A question that many may ask is: how do machines have this ability to understand and learn what they must do? Does everything that is done for the machine to do, do it intentionally, or are there unforeseen events?
Let’s look at cases where Artificial Intelligence (AI) technology has failed. To do this, let’s first understand how its execution logic works.
How do algorithms work?
In principle, the machine executes the commands programmed for it to do through lines of code. However, there is something that is called machine learning, which is part of AI.
With this learning, the machine itself can teach itself, because as more information is obtained, it is not necessary for programmers to code so that the learning is continuous, the machine itself adapts.
There are specific ways that programmers do so that the algorithms have autonomous learning. These codes cause the behavior of the machine to be based on AI. The union between coding and training data makes the machine capable of learning on its own.
This algorithm makes AI able to solve problems as simple as it is complex. It is possible to recognize what you have in images, shapes, and objects.
In the beginning, images with more details may be more difficult to recognize. However, over time and with more data, it will be easier to recognize images more easily and quickly, without needing a user to contribute anything.
This type of technology is also used on the web by large companies. For example, it is widely used in search engines and online services. So it is common for companies that provide film and series services to know which films you would like to watch.
Of course, like any technology, however, advanced it may be, failures and unforeseen events can always occur.
Google search failures
Everyone has certainly used Google to do any type of research, and let’s face it, it is much easier to surf the net and search for what we need with this tool.
As much as the Google interface is simple, the complexity of the algorithm behind the screen, the wide variety of conditions in the code for analyzing keywords, and rejections is enormous.
As stated, the system learns from entering information. In this case, whoever enters the information is the most several users, which can affect a failure at the time of the survey.
One of the most-visited parts of Google is the image results. Sites and pages that have a lot of traffic are likely to have their images displayed.
A curious fact is when researched for camps in South Africa there were controversies when it was discovered that in this region there were more whites than blacks. What is controversy, by statistics, shows that the vast majority of them are black.

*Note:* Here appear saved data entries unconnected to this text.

(** The value read through the dictionary is the value the list shows. *)
Lemma stored_lru_list (s : LRUCache) es k v :
  lru_list s es → stored s k = Some v ↔ (k, v) ∈ es.*2.
Proof.
  intros Hs. rewrite (lru_entry_of_item s es k v Hs). unfold stored. split.
  - destruct (cache s !! k) as [n|] eqn:Hc; [|done]. simpl. intros Hv.
    apply (lru_lookup_Some _ _ Hs) in Hc as [v' Hin]. exists n.
    pose proof (lru_data _ _ Hs) as Hd. rewrite Forall_forall in Hd.
    specialize (Hd _ Hin). simpl in Hd.
    destruct (kv_lookup _ _ _ _ Hd) as (nd & Hnd & _ & Hval).
    rewrite Hnd in Hv. simpl in Hv. by simplify_eq.
  - intros [n Hin].
    assert (cache s !! k = Some n) as -> by (apply (lru_lookup_Some _ _ Hs); eauto).
    simpl. pose proof (lru_data _ _ Hs) as Hd. rewrite Forall_forall in Hd.
    specialize (Hd _ Hin). simpl in Hd.
    destruct (kv_lookup _ _ _ _ Hd) as (nd & Hnd & _ & Hval).
    rewrite Hnd. simpl. by rewrite Hval.
Qed.

Lemma stored_None_lru_list (s : LRUCache) es k :
  lru_list s es → stored s k = None ↔ cache s !! k = None.
Proof.
  intros Hs. split.
  - intros Hst. destruct (cache s !! k) as [n|] eqn:Hc; [|done].
    apply (lru_lookup_Some _ _ Hs) in Hc as [v Hin].
    assert (stored s k = Some v) as Hv.
    { apply (stored_lru_list s es k v Hs), (lru_entry_of_item s es k v Hs). eauto. }
    congruence.
  - intros Hc. unfold stored. by rewrite Hc.
Qed.

(** X1: from every reachable state [get(k)] returns, and its result is the
    value stored under [k] when there is one and [-1] otherwise. *)
Theorem get_returns_stored (s : LRUCache) (k : Z) :
  reachable s →
  fst (get k s) = Ret (default (-1) (stored s k)).
Proof.
  intros Hr. destruct (reachable_rep s Hr) as [es Hs].
  pose proof (rep_list _ _ Hs) as Hl.
  destruct (get_cases s es k Hs)
    as [[Hc ->]|(es1 & n & v & es2 & h' & -> & Hc & -> & _)]; simpl.
  - by rewrite (proj2 (stored_None_lru_list s es k Hl) Hc).
  - assert (stored s k = Some v) as ->; [|done].
    apply (stored_lru_list _ _ k v Hl). rewrite fmap_app, fmap_cons.
    apply elem_of_app. right. by left.
Qed.

Lemma get_returns_stored_witness :
  reachable demo_full
  ∧ fst (get 2 demo_full) = Ret (default (-1) (stored demo_full 2)).
Proof.
  split; [exact demo_full_reachable|].
  apply (get_returns_stored demo_full 2). exact demo_full_reachable.
Defined.

Example get_returns_stored_values :
  stored demo_full 2 = Some 2 ∧ stored demo_full 9 = None
  ∧ fst (get 2 demo_full) = Ret 2 ∧ fst (get 9 demo_full) = Ret (-1).
Proof. repeat split; vm_compute; reflexivity. Qed.

(** X2: in every reachable state the keys of the dictionary are exactly the
    keys of the recency list, no key occurs twice in the list, and the value
    read through the dictionary under a key is the value the list holds for
    it. *)
Theorem index_matches_list (s : LRUCache) :
  reachable s →
  ∃ l, entries s = Some l
       ∧ NoDup l.*1
       ∧ dom (cache s) = list_to_set l.*1
       ∧ ∀ k v, stored s k = Some v ↔ (k, v) ∈ l.
Proof.
  intros Hr. destruct (reachable_rep s Hr) as [es Hs].
  pose proof (rep_list _ _ Hs) as Hl.
  exists es.*2. split; [by apply entries_lru_list|]. split; [apply Hl|].
  split; [by apply lru_dom|]. intros k v. by apply stored_lru_list.
Qed.

Lemma index_matches_list_witness :
  reachable demo_full
  ∧ ∃ l, entries demo_full = Some l
         ∧ NoDup l.*1
         ∧ dom (cache demo_full) = list_to_set l.*1
         ∧ ∀ k v, stored demo_full k = Some v ↔ (k, v) ∈ l.
Proof.
  split; [exact demo_full_reachable|].
  apply (index_matches_list demo_full). exact demo_full_reachable.
Defined.

Lemma evicted_overflow (c : gmap Z loc) k n ke e :
  c !! ke = Some e → c !! k = None →
  dom c ∖ dom (<[k:=n]> (delete ke c)) = ({[ke]} : gset Z).
Proof.
  intros Hke Hk. rewrite dom_insert_L, dom_delete_L. apply set_eq. intros x.
  rewrite elem_of_difference, elem_of_union, elem_of_difference, !elem_of_singleton.
  rewrite !elem_of_dom. split.
  - intros [Hx Hnot]. destruct (decide (x = ke)); [done|]. destruct Hnot. by right.
  - intros ->. split; [eauto|]. intros [->|[_ ?]]; [|done].
    rewrite Hk in Hke. done.
Qed.

(** X3: [put(k, v)] leaves the value stored under every other key as it was,
    except for the one key it evicts at capacity, which is then absent. *)
Theorem put_keeps_other_values (s : LRUCache) (k v k' : Z) :
  reachable s →
  k' ≠ k →
  ∃ s', put k v s = (Ret tt, s')
        ∧ (stored s' k' = stored s k'
           ∨ (overflow (Put k v) s ∧ evicted s s' = {[k']} ∧ stored s' k' = None)).
Proof.
  intros Hr Hne. destruct (reachable_rep s Hr) as [es Hs].
  pose proof (rep_list _ _ Hs) as Hl.
  destruct (put_cases s es k v Hs)
    as [(es1 & n & v0 & es2 & h' & -> & Hc & Hput & Hs' & _)
       |[(Hc & Hroom & n & h' & Hput & Hs' & _)
        |(Hc & Hfull & es1 & e & ke & ve & n & h' & -> & Hput & Hs' & _)]];
    eexists; (split; [exact Hput|]); pose proof (rep_list _ _ Hs') as Hl'.
  - left. apply option_ext. intros v'.
    rewrite (stored_lru_list _ _ k' v' Hl), (stored_lru_list _ _ k' v' Hl').
    rewrite fmap_cons, !fmap_app, fmap_cons, elem_of_cons, !elem_of_app, elem_of_cons.
    simpl. split.
    + intros [[= ? _]|[?|?]]; [done|by left|by right; right].
    + intros [?|[[= ? _]|?]]; [by right; left|done|by right; right].
  - left. apply option_ext. intros v'.
    rewrite (stored_lru_list _ _ k' v' Hl), (stored_lru_list _ _ k' v' Hl').
    rewrite fmap_cons, elem_of_cons. simpl. split.
    + intros [[= ? _]|?]; [done|done].
    + intros ?. by right.
  - assert (cache s !! ke = Some e) as Hke.
    { apply (lru_lookup_Some _ _ Hl). exists ve. apply elem_of_app. right. by left. }
    destruct (decide (k' = ke)) as [->|Hne'].
    + right. split; [done|]. split.
      * unfold evicted. simpl. by apply (evicted_overflow _ _ _ _ e).
      * unfold stored. simpl. by rewrite lookup_insert_ne, lookup_delete_eq.
    + left. apply option_ext. intros v'.
      rewrite (stored_lru_list _ _ k' v' Hl), (stored_lru_list _ _ k' v' Hl').
      rewrite fmap_cons, fmap_app, elem_of_cons, elem_of_app. simpl.
      rewrite list_elem_of_singleton. split.
      * intros [[= ? _]|?]; [done|by left].
      * intros [?|[= ? _]]; [by right|done].
Qed.

Lemma put_keeps_other_values_witness :
  reachable demo_full
  ∧ 2 ≠ 3
  ∧ ∃ s', put 3 30 demo_full = (Ret tt, s')
          ∧ (stored s' 2 = stored demo_full 2
             ∨ (overflow (Put 3 30) demo_full ∧ evicted demo_full s' = {[2]}
                ∧ stored s' 2 = None)).
Proof.
  assert (2 ≠ 3) as Hne by lia.
  split; [exact demo_full_reachable|]. split; [exact Hne|].
  apply (put_keeps_other_values demo_full 3 30 2 demo_full_reachable Hne).
Defined.
(** X30.  A name without a normal form is never seeded.  Whatever the
    ledger file holds, every identity that seeding puts into the dedup
    set is a non-empty normal form: no white space at either end and
    single plain spaces inside.  So a company name whose normal form
    is empty, as that of the bare marker PICK UP, is not reported as
    existing after seeding, not even when the file holds a line for
    it, and [saveRecordIfNew] on the freshly seeded set writes its
    record once more. *)
Theorem empty_identity_is_never_seeded {W : Type} {host : Host W}
        (file : option jsstring) :
  (forall x, x ∈ loadExistingCompanyNames file ->
             x <> [] /\ singleSpaced x = true /\ trim x = x)
  /\ (forall companyName,
         normalizeCompanyName companyName = [] ->
         checkCompanyExists companyName (loadExistingCompanyNames file) = false)
  /\ (forall gasConfig record (m : Machine W),
         normalizeCompanyName (Csv.companyName record) = [] ->
         existingCompanies m = loadExistingCompanyNames file ->
         (saveRecordIfNew gasConfig record m).1 = false
         /\ csvFile (saveRecordIfNew gasConfig record m).2 = csvFile m ++ lineOf record m)
  /\ truthy PICK_UP = true
  /\ normalizeCompanyName PICK_UP = [].
Proof.
  assert (Hshape : forall x, x ∈ loadExistingCompanyNames file ->
                             x <> [] /\ singleSpaced x = true /\ trim x = x).
  { apply loadExistingCompanyNames_normal. intros raw Hraw.
    split; [exact Hraw |]. unfold normalizeCompanyName. split.
    - apply trim_singleSpaced, collapse_loose.
    - apply trim_idempotent. }
  assert (Habsent : has [] (loadExistingCompanyNames file) = false).
  { unfold has. apply bool_decide_eq_false_2. intros Hin.
    destruct (Hshape _ Hin) as [Hne _]. apply Hne. reflexivity. }
  split; [exact Hshape |]. split; [| split; [| split; reflexivity]].
  - intros companyName Hempty. unfold checkCompanyExists.
    destruct (truthy companyName); [| reflexivity]. cbn [negb].
    rewrite Hempty. exact Habsent.
  - intros gasConfig record m Hempty Hseeded.
    destruct (saveRecordIfNew_shape gasConfig record m)
      as [[Hknown _] | (_ & Hsaved & relay & _ & _ & Hfile & _)].
    + rewrite Hempty, Hseeded, Habsent in Hknown. discriminate.
    + split; assumption.
Qed.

Users can also influence when searching. An example of this, several users started a type of manifesto on the internet that searches for the words “idiots” began to appear the presidents of the United States and Brazil, Donald Trump and Jair Bolsonaro.
A prejudiced Chatbot
Twitter can be a great tool to improperly manipulate the functioning of artificial intelligence. What proves this is when Microsoft’s Tay chatbot was launched.
Tay took the common language among teenagers and made a repertoire of information based on this format. However, that data came with Nazi statements and racial slurs.
Fanatical users ended up using her resources against herself, and their interactions started to be that of a fanatical person. Which practically forced Microsoft to shut down Tay.
Failures in recognizing the face
Facial recognition AI technology is very common and well known in cell phones and in environments where security needs to be enhanced. They are very complex algorithms and can cause several concerns, which was one of the cases that occurred when trying to make a person’s facial recognition.
In 2015, some people realized that Google Photos analyzed some photos of black people and classified them as gorillas.
Three years after that, an analysis by the ACLU found that Rekognition’s facial identification program, Amazon, found that more than 25 members of the US Congress were fugitives from the police, but this information was false and harmed black people.
Another fact occurred with the Apple device, the Face ID, that two different Chinese were identified as the same thing and for that reason, one could access the other’s iPhone, as he was able to unlock the password.